- [What the exercise asks]:
From the records below, transcribe only the lines running from the one with "cp_size_reads : calls_only" through the one with "cp_machine_found : ∀". Keep both of those end lines.

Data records
(* ===== verification/System.v ===== *)
(** * Putting the parts together (cmd/kubeaware-cloudpool-proxy/main.go)

    [main] builds a node scaler on a Kubernetes client and hands it, with a
    cloudpool client, to the proxy.  Here the proxy's calls are replaced by
    the programs of both: the composed operations are programs over the
    Kubernetes client and the HTTP backend.

    What the proxy needs of a node scaler and of a cloudpool client are the
    classes [NodeScaler] and [CloudPoolClient]; their instances
    [DefaultNodeScaler] and [HTTPCloudPoolClient] are the ones [main] uses.
    The end-to-end theorems are proved against the classes and then
    instantiated. *)
From stdpp Require Import base tactics list strings gmap.
From Stdlib Require Import ZArith Lia.
From S2P Require Import Prelude Strconv GoStd Quantity KubeTypes Json NodeInfo Samples QuasiScheduler NodeScaler Time CloudPool Url PoolClient Proxy.

(** ** The CloudPoolClient interface (client.go) *)

(** What one can ask a cloudpool to change. *)
Inductive pool_change : Type :=
| Resize (desiredSize : Z)
| Terminate (machineID : string) (decrementDesiredSize : bool).

(** A trace with at most one call, which satisfies [P]. *)
Definition at_most_one {B : Iface} (P : call B → Prop) (t : trace B) : Prop :=
  t = [] ∨ ∃ e, t = [e] ∧ P (projT1 e).

(** The operations, over the service [B], and what the proxy relies on: the
    reading operations ask for no change, and a machine that was looked up has
    the requested ID; the two others ask at most once, and
    for what they are called with; forwarding makes no other call. *)
Class CloudPoolClient (B : Iface) : Type := {
  cp_Forward : Request → Prog B (result error Response);
  cp_GetPoolSize : Prog B (result error PoolSizeMessage);
  cp_GetMachinePool : Prog B (result error MachinePoolMessage);
  cp_GetMachine : string → Prog B (result error Machine);
  cp_SetDesiredSize : Z → Prog B (option error);
  cp_TerminateMachine : string → bool → Prog B (option error);
  cp_changes : call B → bool;
  cp_asks : call B → pool_change → Prop;
  cp_forwards : call B → Request → Prop;
  cp_size_reads : calls_only (λ c, cp_changes c = false) cp_GetPoolSize;
  cp_pool_reads : calls_only (λ c, cp_changes c = false) cp_GetMachinePool;
  cp_machine_reads : ∀ id, calls_only (λ c, cp_changes c = false) (cp_GetMachine id);
  cp_machine_found : ∀ id, returns (λ r, match r with Ok m => ID m = id | Err _ => True end) (cp_GetMachine id);
  cp_resize_asks : ∀ n t o, runs (cp_SetDesiredSize n) t o → at_most_one (λ c, cp_asks c (Resize n)) t;
  cp_terminate_asks : ∀ id dec t o,
    runs (cp_TerminateMachine id dec) t o → at_most_one (λ c, cp_asks c (Terminate id dec)) t;
  cp_forward_calls : ∀ req, calls_only (λ c, cp_forwards c req) (cp_Forward req);
  cp_resize_returns : ∀ n, no_panic (cp_SetDesiredSize n);
  cp_terminate_returns : ∀ id dec, no_panic (cp_TerminateMachine id dec);
  cp_forward_returns : ∀ req, no_panic (cp_Forward req) }.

- [Task output]:
  cp_size_reads : calls_only (λ c, cp_changes c = false) cp_GetPoolSize;
  cp_pool_reads : calls_only (λ c, cp_changes c = false) cp_GetMachinePool;
  cp_machine_reads : ∀ id, calls_only (λ c, cp_changes c = false) (cp_GetMachine id);
  cp_machine_found : ∀ id, returns (λ r, match r with Ok m => ID m = id | Err _ => True end) (cp_GetMachine id);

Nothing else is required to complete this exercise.